Vorig jaar kwam er een vrouw met een
camper bij ons overnachten. Ze had de camper gekocht. Het was een
Friezin-om-utens, zoals wij dat noemen. Een Friese vrouw die niet meer in
Friesland woont. Ze was met haar man naar Canada geëmigreerd. Ze hadden twee
dochters gekregen. Ook de dochters hadden het reisbloed in de aderen en waren
al jong de wereld in getrokken. Haar man was kort daarna overleden, ze stond er
dus alleen voor. Ze wilde niet terug naar Friesland om er te wonen, maar wel om
nog één keer het Friesland van haar jeugd te beleven. Ze genoot en was verrast
over de dorpen en het weidse land, het was er nog allemaal. Ze wilde drie maanden
door Europa reizen, om daarna terug te gaan naar de fijne gemeenschap waar ze
in Canada woonde. Maar, zei ze, deze ik-tijd heb ik nu nodig.

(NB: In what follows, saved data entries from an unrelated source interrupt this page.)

(** * Effectiveness-NTU heat-exchanger calculations of [ht/hx.py]

    A shallow embedding of the effectiveness/NTU part of [ht/hx.py]
    ([effectiveness_from_NTU], [NTU_from_effectiveness], the capacity-rate
    helpers, [effectiveness_NTU_method], [temperature_effectiveness_TEMA_J]
    and [temperature_effectiveness_TEMA_H]) and the properties established
    about it.

    Numbers.  Python floats are modelled by the real numbers of the
    Standard Library: arithmetic is exact.  Rounding, overflow of
    [math.exp], infinities and NaN are outside the model.  What is kept is
    the control flow and every place where Python arithmetic raises on
    exact values: division by zero, [math.log] of a non-positive number,
    zero raised to a negative power, a negative base raised to a
    non-integral power.

    Failures.  Every function returns a [result]: [Ok v] for a returned
    value, [Raise e] for an exception that leaves the function.

    The other functions of the file that are embedded
    ([temperature_effectiveness_basic], [F_LMTD_Fakheri],
    [check_tubing_TEMA], [get_tube_TEMA], [DBundle_min], [shell_clearance],
    [baffle_thickness], [D_baffle_holes], [L_unsupported_max],
    [Ntubes_Perrys], [Ntubes_VDI], [Ntubes_HEDH] and [D_for_Ntubes_VDI])
    raise exceptions with messages of their own and return an [outcome],
    which keeps the message.  [Ntubes_Phadkeb] and [Ntubes], which rest on
    the interpolation tables of [scipy.interpolate.interp1d], are not
    embedded. *)

From Stdlib Require Import Reals Lra Lia ZArith Bool List.
From Stdlib Require Import Ascii String.
From Stdlib Require Import R_Ifp.
From Stdlib Require Import DecimalString DecimalNat.
From Stdlib Require ClassicalEpsilon.

Local Open Scope R_scope.

(** ** Exceptions *)

(** The source raises the built-in [Exception] with a message; the
    constructors below stand for the messages, named as the specification
    names the failures.  The remaining constructors are the exceptions the
    Python runtime itself raises. *)
Inductive exn : Type :=
| InvalidInput
    (* 'Heat capacity rate must be less than 1 by definition.' *)
| UnknownConfiguration
    (* 'Input heat exchanger type not recognized' *)
| EffectivenessUnattainable (max_effectiveness : R)
    (* 'The specified effectiveness is not physically possible for this
       configuration; the maximum effectiveness possible is %s.' *)
| InsufficientInput
    (* 'One set of (Tci, Thi), (Tci, Tho), (Tco, Thi), or (Tco, Tho) are
       required along with UA.' and 'At least one temperature is required
       to be specified on the cold side.' *)
| InconsistentInput
    (* 'The specified heat capacities, mass flows, and temperatures are
       inconsistent' *)
| UnsupportedPassCount
    (* 'Supported numbers of tube passes are 1, 2, and 4.' and 'Number of
       tube passes exceeds available correlation data' *)
| ZeroDivisionError
| ValueError
| TypeError
| UnboundLocalError
| ComplexPower
    (* a negative base raised to a non-integral power: ValueError on
       Python 2; on Python 3 the value is complex and the next [math] call
       or comparison raises TypeError.  The model stops at the power. *)
| ReturnedNone.
    (* control reached the end of a function without a [return] *)

Inductive result (A : Type) : Type :=
| Ok (a : A)
| Raise (e : exn).

Arguments Ok {A} a.
Arguments Raise {A} e.

Definition bind {A B : Type} (m : result A) (k : A -> result B) : result B :=
  match m with
  | Ok a => k a
  | Raise e => Raise e
  end.

Notation "x <- m ;; k" := (bind m (fun x => k))
  (at level 61, m at next level, right associativity).

(** ** Python arithmetic *)

Module Py.

(** [x / y] on floats. *)
Definition div (x y : R) : result R :=
  if Req_dec_T y 0 then Raise ZeroDivisionError else Ok (x / y).

(** [math.log(x)]. *)
Definition log (x : R) : result R :=
  if Rlt_dec 0 x then Ok (ln x) else Raise ValueError.

(** [math.sqrt(x)]. *)
Definition sqrt (x : R) : result R :=
  if Rle_dec 0 x then Ok (R_sqrt.sqrt x) else Raise ValueError.

(** [x ** k] for an integer [k]. *)
Definition pow_int (x : R) (k : Z) : result R :=
  if Req_dec_T x 0 then
    if (k <? 0)%Z then Raise ZeroDivisionError else Ok (powerRZ x k)
  else Ok (powerRZ x k).

(** [x ** y] for a float [y]. *)
Definition pow (x y : R) : result R :=
  if Rlt_dec 0 x then Ok (Rpower x y)
  else if Req_dec_T x 0 then
    if Rlt_dec y 0 then Raise ZeroDivisionError
    else if Req_dec_T y 0 then Ok 1 else Ok 0
  else
    if Req_dec_T (frac_part y) 0 then Ok (powerRZ x (Int_part y))
    else Raise ComplexPower.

Ieder mens leeft en beleeft, en als
je genoeg ik-tijd hebt, dan is de stap naar wij-tijd niet zo groot. Je kunt ook
heen en weer stappen, van dingen als groep doen naar dingen alleen doen. Voor
het grote geheel ben jij een belangrijk radertje. Voor jezelf mag je ik-tijd
gebruiken zoveel als je wilt. Durf dat ook, dat alleen-zijn. De
Friezin-om-utens had na een lange wij-tijd de ik-tijd nog nodig. Dat is niet
egoïstisch, dat heet groei.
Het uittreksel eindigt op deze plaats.